The Weber Traveler is a mid-priced, large portable gas grill that offers grillers on the go a lot of attractive features in one box. Traveler provides even heat across the 320 square inch cook surface, and incorporates a cool cart that is super easy to set up, take down and pack away. While it’s easy to use, Traveler’s collapsible, X frame, scissor cart is nothing new. Some other portable gas grills come with similar carts and some models offer optional carts at an additional cost. Weber sells one for their popular Q1000/2000 Series Gas Grills.
Nonetheless, Weber’s built-in Traveler Cart is one of the best takes on the scissor design we’ve seen. It was a cold, nasty day in Chicagoland, so we decided to assemble the new Weber Traveler inside by the fireplace. It’s easy to pop up and snaps firmly in position for use. Just place one foot on the frame under the right side shelf, pull out the cart lock under the shelf and lift the grill until it clicks into the raised position. When finished, place one foot on the cart base, pull out the cart lock and slowly lower the grill.
You have to remove the small, one pound LP cylinder before lowering.

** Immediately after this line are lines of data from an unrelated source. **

Lemma l_reachable evs : d_ran (l_run evs) = true -> load_reachable [] [] l_func false l_args (l_state evs).
Proof.
  unfold l_state. intros E. destruct (l_run evs) as [l|] eqn:R; [|done]. exists l_start. split; [done|].
  by eapply load_run_rtc.
Qed.

Lemma benchmark_calls_return_witness :
  exists cl r, channel_clients (l_state l_events) !! 0 = Some cl /\ next_request cl = 1 /\
    requests cl !! 0 = Some (q_done r) /\ lost_ cl = ∅.
Proof.
  destruct (benchmark_calls_return [] [] l_func false l_args (l_state l_events)) as [_ K].
  - split; [apply Z.ltb_lt; vm_refl|apply Z.ltb_lt; vm_refl].
  - apply l_reachable. vm_refl.
  - vm_refl.
  - destruct (K 0 (ch_done 1 loop_completed)) as (cl & i & why & C & S & _ & R & O & L); [vm_refl|].
    injection S as <- <-. destruct (O (method_callback_one_call 9)) as [N _].
    destruct (R 0) as [r Q]; [rewrite N; split; [reflexivity|reflexivity]|].
    exists cl, r. split; [exact C|]. split; [exact N|]. split; [exact Q|]. apply L. intros e ex F. discriminate F.
Defined.

(** A benchmark all of whose calls fail ends like any other: the futures of the
    channels are discarded.  Two requests were asked for, one was made. *)
Definition f_args : load_generator_args := mk_lg_args 2 1 (2 ^ 24) compression_flags_none.
Definition f_run (evs : list load_event) : option load_generator :=
  match load_make false f_args with Ready l => load_run [] [] l_func f_args evs l | _ => None end.
Example failed_benchmark_ends :
  (fun l => (ended (bench l), blen (issued (bench l)), duration_reqs (bench l))) <$>
    f_run [le_start 0; le_issue 0 (Ready d_envelope); le_client 0 (ce_request 0); le_result 0; le_end] =
  Some (true, 1, 2).
Proof. vm_refl. Qed.

(** A generator that throws: the benchmark ends and its client was never called. *)
Example throwing_generator_calls_nothing :
  (fun l => (ended (bench l), next_request <$> channel_clients l !! 0)) <$>
    f_run [le_start 0; le_issue 0 (Failed (runtime_error "gen")); le_end] = Some (true, Some 0).
Proof. vm_refl. Qed.
End LoadWitness.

In fact, Traveler has a lever that locks the cart and prevents you from folding it down when the LP cylinder is in place.

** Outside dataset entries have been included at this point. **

Definition managed_exec (ev : managed_event) m : option managed :=
  match ev with
  | me_start => Some (managed_start m)
  | me_core ev =>
      if internal ev then
        match exec cfg ev (core m) with
        | Some sv => Some (mk_managed sv (listener_ m) (admin_ m) (loops m) (stopped_ m) (stop_at m) (m_undefined m))
        | None => None
        end
      else None
  | me_http ok => http_started ok m
  | me_accept_ended => accept_ended m
  | me_stop => Some (managed_stop m)
  | me_stop_connections => stop_connections m
  | me_stop_admin => stop_admin m
  end.

Definition managed_step m m' : Prop := exists ev, managed_exec ev m = Some m'.
Definition managed_reachable m : Prop := rtc managed_step managed_make m.

(** A server that is started once: [start] sets [listener_], and is called only
    while it is null. *)
Definition once_step m m' : Prop :=
  exists ev, (ev = me_start -> listener_ m = None) /\ managed_exec ev m = Some m'.
Definition once_reachable m : Prop := rtc once_step managed_make m.

(** ** What is printed *)

Definition put_server general (print : rpc_service -> std_ostream -> std_ostream) m (o : std_ostream) : std_ostream :=
  let o := put (ip args) (put "rpc_server{args.ip=" o) in
  let o := put (to_string (flags args)) (put ", args.flags=" o) in
  let o := put (to_string (rpc_port args)) (put ", args.rpc_port=" o) in
  let o := put (to_string (http_port args)) (put ", args.http_port=" o) in
  let o := put_router print (routes cfg) (put ", rpc_routes=" o) in
  let o := put (if has_credentials args then "yes" else "no") (put ", has_tls_credentials: " o) in
  let o := put_limits general (limits_ (core m)) (put ", limits=" o) in
  let o := put_limits general (limits_ (core m)) (put ", limits=" o) in
  let o := put (to_string (blen (in_filters cfg))) (put ", incoming_filters=" o) in
  put "}" (put (to_string (blen (out_filters cfg))) (put ", outgoing_filters=" o)).

(** ** The state machine inside *)

(** Every state that administration leads to has a server of Server.v inside, so
    that what is proved there holds. *)
Lemma managed_core m : managed_reachable m -> reachable cfg (core_args args) (core m).
Proof.
  revert m. apply (rtc_ind_r (fun m => reachable cfg (core_args args) (core m))); [apply rtc_refl|].
  intros m m' _ [ev E] IH. destruct ev as [|ev|ok| | | |]; simpl in E.
  - injection E as <-. eapply rtc_r; [exact IH|]. by exists ev_start.
  - destruct (internal ev); [|done]. destruct (exec cfg ev (core m)) as [sv|] eqn:X; [|done].
    injection E as <-. eapply rtc_r; [exact IH|]. by exists ev.
  - unfold http_started in E. by repeat case_hyp E; simplify_eq.
  - unfold accept_ended in E. by repeat case_hyp E; simplify_eq.
  - injection E as <-. unfold managed_stop. by repeat case_goal.
  - unfold stop_connections in E. case_hyp E; [|done]. injection E as <-.
    eapply rtc_r; [exact IH|]. by exists ev_stop.
  - unfold stop_admin in E. by repeat case_hyp E; simplify_eq.
Qed.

The LP cylinder itself raises the release lever up, as I’m doing with my hand in the photo. Remove the tank and the lever automatically drops down and unlocks the cart lock mechanism. In the photo, that red part is the corresponding handle for the cart lock mechanism.
Up and down movement is made smooth and easy by the Traveler cart’s Air Spring Lifter shown in the photo.
When the cart is folded down, an automatic lid lock engages to keep the lid and grates in place.
Folded down, Traveler is 44 inches long, 26 inches wide and 15 inches high. The 46.6 pound grill can be carried by handles on each side.
Or set upright and moved by the side shelf handle on two, large wheels.
Also a good position for storage.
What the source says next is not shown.